To our Shareholders:

I am pleased to invite you to an extraordinary general meeting of Shareholders of Delphi Automotive PLC (the “Company”) to be held on Tuesday, November 7, 2017, at 9:00 a.m. local time, at our Troy Offices & Customer Center located in Troy, Michigan, where we will ask our shareholders to approve a name change for our Company.

The vehicle has evolved and so have we. We have expanded upon our heritage of industry firsts with advanced software capabilities and deep systems integration expertise, enabling us to develop intelligent solutions to meet mobility’s toughest challenges. We believe that changing our name to Aptiv PLC will better recognize our position as a global technology leader, enabling advancements in vehicle connectivity, active safety, infotainment, user experience, vehicle electrification, autonomous driving, and data services. The new name Aptiv PLC will provide more flexibility to position us for future growth and create additional brand value.

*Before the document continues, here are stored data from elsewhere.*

(** * Claude Code Agent (n8n): sandbox policy and execution supervisor

    A shallow embedding of
    - [common.ts]: workspace manager, path and command policy, result
      translator, sandboxed environment, audit log;
    - [V1/execute.ts]: [claudeCodeAgentExecute].

    JavaScript strings are sequences of UTF-16 code units, JavaScript
    objects used as records are finite maps from property names to values,
    asynchronous code is written in a state monad whose computations end
    normally, by a throw, or stay suspended at an [await]. The batch runs
    in a process that also holds the agent calls it has abandoned: they
    go on whenever the batch waits. *)

From Stdlib Require Import ZArith NArith Ascii String Bool Lia.
From stdpp Require Import gmap strings list fin_maps.

Set Warnings "-register-all".

(* ===================================================================== *)
(** * JavaScript strings and values *)
(* ===================================================================== *)

Module JS.

(** A string is the list of its UTF-16 code units. *)
Abbreviation jsstring := (list N).

(** The code units of an ASCII literal. *)
Definition js (x : string) : jsstring := map N_of_ascii (list_ascii_of_string x).
Arguments js x%_string.

Definition jsstring_eqb (a b : jsstring) : bool := bool_decide (a = b).

(** [s.startsWith(p)] *)
Fixpoint startsWith (s p : jsstring) : bool :=
  match p, s with
  | [], _ => true
  | _ :: _, [] => false
  | c :: p', d :: s' => N.eqb c d && startsWith s' p'
  end.

(** ECMAScript WhiteSpace and LineTerminator code points: what
    [String.prototype.trim] strips and what the class escape [\s] matches. *)
Definition is_line_terminator (c : N) : bool :=
  N.eqb c 10 || N.eqb c 13 || N.eqb c 8232 || N.eqb c 8233.

Definition is_whitespace (c : N) : bool :=
  (N.leb 9 c && N.leb c 13) || N.eqb c 32 || N.eqb c 160 || N.eqb c 5760
  || (N.leb 8192 c && N.leb c 8202) || N.eqb c 8232 || N.eqb c 8233
  || N.eqb c 8239 || N.eqb c 8287 || N.eqb c 12288 || N.eqb c 65279.

Fixpoint trimStart (s : jsstring) : jsstring :=
  match s with
  | c :: s' => if is_whitespace c then trimStart s' else s
  | [] => []
  end.

Definition trimEnd (s : jsstring) : jsstring := rev (trimStart (rev s)).

(** [s.trim()] *)
Definition trim (s : jsstring) : jsstring := trimEnd (trimStart s).

(** [s.split(sep)] for a one-character separator: never the empty list. *)
Fixpoint split_char (sep : N) (cur s : jsstring) : list jsstring :=
  match s with
  | [] => [cur]
  | c :: s' =>
      if N.eqb c sep then cur :: split_char sep [] s'
      else split_char sep (cur ++ [c]) s'
  end.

The following Notice of Extraordinary General Meeting of Shareholders and Proxy Statement describes the business to be conducted at the Extraordinary General Meeting in more detail.

Your vote is very important to Delphi. Prior to the meeting, I encourage you to sign and return your proxy card or use telephone or Internet voting so that your shares will be represented and voted at the meeting.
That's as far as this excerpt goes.